*** Opening Data to use ***
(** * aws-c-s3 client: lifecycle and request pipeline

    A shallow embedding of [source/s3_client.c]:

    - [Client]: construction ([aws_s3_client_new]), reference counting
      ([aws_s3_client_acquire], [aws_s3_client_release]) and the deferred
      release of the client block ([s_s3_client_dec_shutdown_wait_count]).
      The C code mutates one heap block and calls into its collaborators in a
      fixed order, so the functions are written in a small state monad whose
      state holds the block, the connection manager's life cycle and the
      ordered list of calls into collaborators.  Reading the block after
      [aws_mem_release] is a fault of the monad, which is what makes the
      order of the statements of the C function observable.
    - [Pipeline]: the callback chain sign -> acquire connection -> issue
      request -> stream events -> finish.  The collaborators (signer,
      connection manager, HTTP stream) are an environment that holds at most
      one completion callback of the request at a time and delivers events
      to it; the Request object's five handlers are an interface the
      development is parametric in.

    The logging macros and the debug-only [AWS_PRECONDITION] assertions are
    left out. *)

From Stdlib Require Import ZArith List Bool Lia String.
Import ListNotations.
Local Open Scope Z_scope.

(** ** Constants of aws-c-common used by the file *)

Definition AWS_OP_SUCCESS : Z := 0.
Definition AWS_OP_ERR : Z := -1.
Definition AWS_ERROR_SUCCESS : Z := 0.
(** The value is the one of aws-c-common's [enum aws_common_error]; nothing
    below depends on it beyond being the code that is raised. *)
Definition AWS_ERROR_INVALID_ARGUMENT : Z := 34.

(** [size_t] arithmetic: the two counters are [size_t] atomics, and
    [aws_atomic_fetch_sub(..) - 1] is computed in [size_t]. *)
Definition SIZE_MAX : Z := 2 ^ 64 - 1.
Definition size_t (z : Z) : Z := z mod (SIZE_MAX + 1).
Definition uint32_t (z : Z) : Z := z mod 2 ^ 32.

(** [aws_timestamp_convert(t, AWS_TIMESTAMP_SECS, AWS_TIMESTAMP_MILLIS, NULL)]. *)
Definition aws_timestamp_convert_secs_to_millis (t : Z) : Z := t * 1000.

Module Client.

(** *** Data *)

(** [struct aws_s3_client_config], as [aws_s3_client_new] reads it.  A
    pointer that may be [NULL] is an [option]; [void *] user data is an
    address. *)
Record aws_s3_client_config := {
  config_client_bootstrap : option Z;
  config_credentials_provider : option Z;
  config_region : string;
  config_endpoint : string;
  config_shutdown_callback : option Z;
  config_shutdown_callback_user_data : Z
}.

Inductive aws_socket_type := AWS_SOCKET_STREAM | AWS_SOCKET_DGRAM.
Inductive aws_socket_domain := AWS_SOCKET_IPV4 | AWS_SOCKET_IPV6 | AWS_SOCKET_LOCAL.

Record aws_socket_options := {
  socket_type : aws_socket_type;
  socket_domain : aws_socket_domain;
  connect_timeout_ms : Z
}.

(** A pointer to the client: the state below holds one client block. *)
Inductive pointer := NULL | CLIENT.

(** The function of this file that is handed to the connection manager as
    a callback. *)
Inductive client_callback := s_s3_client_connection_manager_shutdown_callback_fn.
*** Closing Data to use ***
Task to carry out:
If a line in the records above contains the word "monad", copy it.

Exercise solution:
      fixed order, so the functions are written in a small state monad whose
      [aws_mem_release] is a fault of the monad, which is what makes the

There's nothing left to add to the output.